US manufacturers say that the negative publicity aimed at sport-utility vehicles has not affected the sale of the big vehicles.

US manufacturers say that the negative publicity aimed at sport-utility vehicles has not affected the sale of the big vehicles.

According to sales figures, more than three million SUVs were sold in 2002, up from 1,1 million in 1992.

Ford conducted a survey among consumers to gauge whether the attacks on SUVs had affected their opinion of the vehicles.

CARtoday.com reported in January that the Earth Liberation Front had set a fire at a Ford, Lincoln, Mercury dealership in Pennsylvania, destroying several SUVs on New Year’s day. The group said it was fighting the sale of environmentally-unfriendly vehicles.

Ads have been aired on American television comparing the purchase of an SUV with terrorism. One of the ads shows an SUV being filled with fuel and a voiceover says that terrorists benefit every time the vehicle is filled.

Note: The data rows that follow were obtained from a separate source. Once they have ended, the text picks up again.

(* ===== verification/EnvoyListeners.v ===== *)
(** [envoy/cache/builder/listener]: the HTTP connection manager of a listener
    and its chain of filters, with and without TLS, for gateways and facades. *)
From S2P Require Import Prelude GoLib Domain Tables MemDb Msaddr Events RegCommon Runtime Dao Entity Tls EnvoyApi.
From S2P Require Import EnvoyProps EnvoyRoutes.
Open Scope string_scope.

Definition accessLogPath := "/dev/stdout".
Definition dq : string := String (Ascii.ascii_of_nat 34) "".
Definition accessLogFormat : string :=
  "[%START_TIME(%FT%T.%3f)%] [INFO] [request_id=%REQ(X-REQUEST-ID)%] [tenant_id=%REQ(Tenant)%] [thread=-] [class=-] envoyLog " ++ nl ++
  "Forward Request: " ++ dq ++ "%REQ(:METHOD)% %REQ(X-ENVOY-ORIGINAL-PATH?:PATH)% %PROTOCOL%" ++ dq ++ " " ++ nl ++
  "Forward To: " ++ dq ++ "%UPSTREAM_HOST% %UPSTREAM_CLUSTER%" ++ dq ++ " " ++ nl ++
  "Forward For: " ++ dq ++ "%DOWNSTREAM_REMOTE_ADDRESS_WITHOUT_PORT%" ++ dq ++ nl ++
  "Forward Address: " ++ dq ++ "%DOWNSTREAM_REMOTE_ADDRESS%" ++ dq ++ nl ++
  "Response: " ++ dq ++ "%RESPONSE_CODE% %RESPONSE_FLAGS% %BYTES_RECEIVED% %BYTES_SENT% %DURATION%ms" ++ dq ++ nl ++
  "X-FORWARDED-FOR: " ++ dq ++ "%REQ(X-FORWARDED-FOR)%" ++ dq ++ " X-FORWARDED-PROTO: " ++ dq ++ "%REQ(X-FORWARDED-PROTO)%" ++ dq ++ nl ++
  "Access-Control-Allow-Headers: %RESP(Access-Control-Allow-Headers)% ORIGIN: %REQ(Origin)%" ++ nl ++
  "Access-Control-Allow-Origin: %RESP(Access-Control-Allow-Origin)%" ++ nl.
Definition listenerTlsPort : Z := 8443.

(** The two kinds of listener builders ([facade.go], [gateway.go]). *)
Inductive ListenerBuilder := FacadeListenerBuilder | GatewayListenerBuilder.
Definition defaultHost (b : ListenerBuilder) : string :=
  match b with FacadeListenerBuilder => "facade" | GatewayListenerBuilder => "gateway" end.
Definition statPrefix (b : ListenerBuilder) : string :=
  match b with FacadeListenerBuilder => "facade_http" | GatewayListenerBuilder => "ingress_http" end.

Section listeners.
Context `{Env : Environment} `{C : Configuration} `{Pb : Protobuf} `{U : NetUrl}.

(** [strconv.ParseUint(value, 10, 32)] *)
Definition parse_uint32 (value : string) : option Z :=
  if String.eqb value "" then None
  else match digits_value value 0 with
       | Some v => if (v <? 2 ^ 32)%Z then Some v else None
       | None => None
       end.
Definition resolveMaxRequestHeadersKb : Z :=
  let value := GetOrDefaultString "max.request.headers.kb" "" in
  match parse_uint32 value with
  | Some parsed => if (parsed =? 0)%Z || (8192 <? parsed)%Z then 0%Z else parsed
  | None => 0%Z
  end.

(** A filter is a name and the message it is configured with. *)
Definition filter_of (name : string) (m : message Any) : result (EnvoyExtension Any) :=
  result_bind (MarshalAny m) (fun any => Ok (mkEnvoyExtension name any)).

Definition addEnvoyRouterFilter := filter_of "envoy.filters.http.router" MsgRouter.
Definition addCorsFilter := filter_of "envoy.filters.http.cors" MsgCors.
Definition addHeaderToMetadataFilter :=
  filter_of "envoy.filters.http.header_to_metadata" (MsgHeaderToMetadata "x-version" "envoy.lb" "version" false).
Definition addStatefulSessionFilter : result (EnvoyExtension Any) :=
  result_bind BuildCookieBasedSessionFilterForListener (fun config =>
    Ok (mkEnvoyExtension "envoy.filters.http.stateful_session" config)).
Definition addDisabledRateLimit (stat_prefix : string) :=
  filter_of "envoy.filters.http.local_ratelimit" (MsgLocalRateLimit (mkLocalRateLimit (stat_prefix ++ "ratelimit") None None [] None)).
Definition addDisabledLuaFilter (stat_prefix : string) :=
  filter_of "envoy.filters.http.lua" (MsgLua "" (stat_prefix ++ "lua")).
Definition addExtAuthzFilter (f : ExtAuthzFilter) :=
  filter_of "envoy.filters.http.ext_authz"
    (MsgExtAuthz (ExtAuthzFilter_ClusterName f)
       (durationpb_New (times_unit (ExtAuthzFilter_Timeout f) nanos_per_milli)) true "NetworkAuthenticationRequired").
Definition WasmFilter_Cluster (f : WasmFilter) : result string :=
  match URL_Host <$> url_Parse (WasmFilter_URL f) with
  | Some host => Ok (host ++ "-cluster")
  | None => Err (ErrMsg "url: parse error")
  end.
Definition addWASMFilter (f : WasmFilter) : result (EnvoyExtension Any) :=
  result_bind (WasmFilter_Cluster f) (fun cluster =>
  result_bind (json_params (WasmFilter_Params f)) (fun paramsJson =>
  result_bind (MarshalAny (MsgStringValue paramsJson)) (fun configuration =>
  filter_of "envoy.filters.http.wasm" (MsgWasm {|
    WasmPlugin_Name := WasmFilter_Name f;
    WasmPlugin_RootId := WasmFilter_Name f ++ "_root_id";
    WasmPlugin_VmId := WasmFilter_Name f ++ "_vm_id";
    WasmPlugin_Runtime := "envoy.wasm.runtime.v8";
    WasmPlugin_Uri := WasmFilter_URL f;
    WasmPlugin_Cluster := ReplaceDotsByUnderscore cluster;
    WasmPlugin_TimeoutSeconds := WasmFilter_Timeout f;
    WasmPlugin_Sha256 := WasmFilter_SHA256 f;
    WasmPlugin_NumRetries := 300;
    WasmPlugin_AllowPrecompiled := true;
    WasmPlugin_Configuration := configuration;
    WasmPlugin_FailOpen := true
  |})))).

(** What a gateway adds ([gateway.go]). *)
Definition addGrpcStatsFilter := filter_of "envoy.filters.http.grpc_stats" (MsgGrpcStats false true true).
Definition namespace_script (namespaceMapping : string) : string :=
  namespaceMapping ++ nl ++
  "function envoy_on_request(request_handle)" ++ nl ++
  "  tenant_id = request_handle:headers():get(" ++ dq ++ "Tenant" ++ dq ++ ")" ++ nl ++
  "  if tenantsNS[tenant_id] ~= nil then" ++ nl ++
  "    request_handle:headers():add(" ++ dq ++ "namespace" ++ dq ++ ", tenantsNS[tenant_id])" ++ nl ++
  "  end" ++ nl ++
  "end".
Definition addNamespaceHeaderFilter (namespaceMapping : string) : list (result (EnvoyExtension Any)) :=
  if String.eqb namespaceMapping "" then []
  else [filter_of "envoy.filters.http.lua" (MsgLua (namespace_script namespaceMapping) "")].
Definition addCompression (props : EnvoyProxyProperties) : list (result (EnvoyExtension Any)) :=
  if Props_CompressionEnabled props
  then [result_bind (MarshalAny MsgGzip) (fun gzipConfig =>
          filter_of "envoy.filters.http.compressor"
            (MsgCompressor (mkEnvoyExtension "envoy.compression.gzip.compressor" gzipConfig)))]
  else [].
Definition enrichConnManager (b : ListenerBuilder) (props : EnvoyProxyProperties) (namespaceMapping : string) :
    list (result (EnvoyExtension Any)) :=
  match b with
  | FacadeListenerBuilder => []
  | GatewayListenerBuilder =>
      ([addCorsFilter; addGrpcStatsFilter] ++ addNamespaceHeaderFilter namespaceMapping ++ addCompression props)%list
  end.

(** The chain of filters, in order; the router comes last.  Tracing is set up
    between its two parts. *)
Definition first_filters (listener : Listener) : list (result (EnvoyExtension Any)) :=
  (match Listener_ExtAuthzFilter listener with Some f => [addExtAuthzFilter f] | None => [] end
   ++ [addHeaderToMetadataFilter])%list.
Definition later_filters (b : ListenerBuilder) (props : EnvoyProxyProperties) (listener : Listener) (namespaceMapping : string) :
    list (result (EnvoyExtension Any)) :=
  ((addWASMFilter <$> Listener_WasmFilters listener)
   ++ [addDisabledLuaFilter (statPrefix b); addStatefulSessionFilter; addDisabledRateLimit (statPrefix b)]
   ++ enrichConnManager b props namespaceMapping
   ++ [addEnvoyRouterFilter])%list.
Definition addTracing (t : TracingProperties) : result (option (Z * EnvoyExtension Any)) :=
  if Tracing_Enabled t
  then result_bind (MarshalAny (MsgZipkinConfig (Tracing_ZipkinCollectorCluster t) (Tracing_ZipkinCollectorEndpoint t) "HTTP_JSON"))
         (fun zipkin => Ok (Some (Tracing_SamplerProbabilisticValue t, mkEnvoyExtension "envoy.tracers.zipkin" zipkin)))
  else Ok None.
Definition buildBaseHttpConnectionManager (listenerRouteConfigName defaultHost statPrefix : string) : result (HttpConnectionManager Any) :=
  result_bind (MarshalAny (MsgFileAccessLog accessLogPath accessLogFormat)) (fun alsConfigPbst =>
  result_bind (MarshalAny (MsgUuidRequestIdConfig false false)) (fun requestIDExtensionConfig =>
  Ok {|
    Hcm_HttpFilters := [];
    Hcm_DefaultHostForHttp_10 := defaultHost;
    Hcm_RequestIdExtension := requestIDExtensionConfig;
    Hcm_AccessLog := [mkEnvoyExtension "envoy.access_loggers.file" alsConfigPbst];
    Hcm_StatPrefix := statPrefix;
    Hcm_RouteConfigName := listenerRouteConfigName;
    Hcm_RdsClusterName := "xds_cluster";
    Hcm_MaxRequestHeadersKb := if (0 <? resolveMaxRequestHeadersKb)%Z then Some resolveMaxRequestHeadersKb else None;
    Hcm_Tracing := None;
    Hcm_MergeSlashes := true;
    Hcm_AcceptHttp_10 := true;
    Hcm_PreserveExternalRequestId := true;
    Hcm_PassServerHeader := true;
    Hcm_UpgradeTypes := ["websocket"]
  |})).
Definition buildHttpConnectionManager (b : ListenerBuilder) (props : EnvoyProxyProperties) (listener : Listener)
    (namespaceMapping : string) : result (HttpConnectionManager Any) :=
  result_bind (buildBaseHttpConnectionManager (Listener_RouteConfigurationName listener) (defaultHost b) (statPrefix b)) (fun connManager =>
  result_bind (map_result (fun f => f) (first_filters listener)) (fun first =>
  result_bind (addTracing (Props_Tracing props)) (fun tracing =>
  result_bind (map_result (fun f => f) (later_filters b props listener namespaceMapping)) (fun later =>
  Ok (connManager <| Hcm_HttpFilters := (first ++ later)%list |> <| Hcm_Tracing := tracing |>))))).

Definition buildServerCommonTlsContext : CommonTlsContext := {|
  CommonTlsContext_AlpnProtocols := ["h2"; "http/1.1"];
  CommonTlsContext_TlsCertificates :=
    [mkTlsCertificate (DataSource_Filename (GatewayCertificatesFilePath ++ "/tls.crt"))
       (DataSource_Filename (GatewayCertificatesFilePath ++ "/tls.key"))];
  CommonTlsContext_TrustedCa := DataSource_Filename (GatewayCertificatesFilePath ++ "/ca.crt");
  CommonTlsContext_TrustChainVerification := VERIFY_TRUST_CHAIN;
  CommonTlsContext_MatchTypedSubjectAltNames := [];
  CommonTlsContext_TlsParams := None
|}.
(** The buffer limit of a gateway, in bytes. *)
Definition enrichListener (b : ListenerBuilder) (props : EnvoyProxyProperties) : option Z :=
  match b with
  | FacadeListenerBuilder => None
  | GatewayListenerBuilder => Some (GetUInt32PerConnectionBufferLimitMBytes props)
  end.
Definition enrichListenerWithTlsFilters (listener : EnvoyListener Any) : result (EnvoyListener Any) :=
  result_bind (filter_of "envoy.filters.listener.tls_inspector" MsgTlsInspector) (fun inspector =>
  result_bind (filter_of "envoy.transport_sockets.tls" (MsgDownstreamTlsContext buildServerCommonTlsContext false)) (fun socket =>
  Ok (listener <| EnvoyListener_ListenerFilters := [inspector] |> <| EnvoyListener_TransportSocket := Some socket |>))).
Definition newListener (b : ListenerBuilder) (props : EnvoyProxyProperties) (manager : HttpConnectionManager Any)
    (listener : Listener) (withTls : bool) : result (EnvoyListener Any) :=
  match strconv_Atoi (Listener_BindPort listener) with
  | None => Err (ErrMsg "strconv.Atoi: parsing of the port")
  | Some port =>
      result_bind (filter_of "envoy.filters.network.http_connection_manager" (MsgHttpConnectionManager manager)) (fun hcm =>
      let new name port :=
        mkEnvoyListener name (BuildSocketAddr (Listener_BindHost listener) (uint32 port)) [hcm] [] None (enrichListener b props) in
      if withTls
      then enrichListenerWithTlsFilters (new (Listener_Name listener ++ "-tls") (if (port =? DefaultPort)%Z then listenerTlsPort else port))
      else Ok (new (Listener_Name listener) port))
  end.
Definition BuildListener (b : ListenerBuilder) (props : EnvoyProxyProperties) (listener : Listener) (namespaceMapping : string)
    (withTls : bool) : result (EnvoyListener Any) :=
  result_bind (buildHttpConnectionManager b props listener namespaceMapping) (fun connManager =>
  newListener b props connManager listener withTls).
End listeners.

Ford said it needed to know if this action was having an impact on consumers. "We wanted to know how broadly this has been infused into the bloodstream of society," Jan Valentic, Ford's vice president of global marketing, told . "We asked them if they felt guilty driving SUVs."

Valentic said most of the consumers polled said that the notion that driving SUVs contributed to terrorism "was pure lunacy".

"There are those who are affected by what they see in the news," said Bert Boeckmann, owner of a Ford dealership in Los Angeles. "Overall, though, the impact should be slight."

Mike Maroone, president and chief operating officer of Florida dealership chain AutoNation, said: "The SUV market continues to get hotter and hotter. I do not see any political or image problem with being an SUV seller."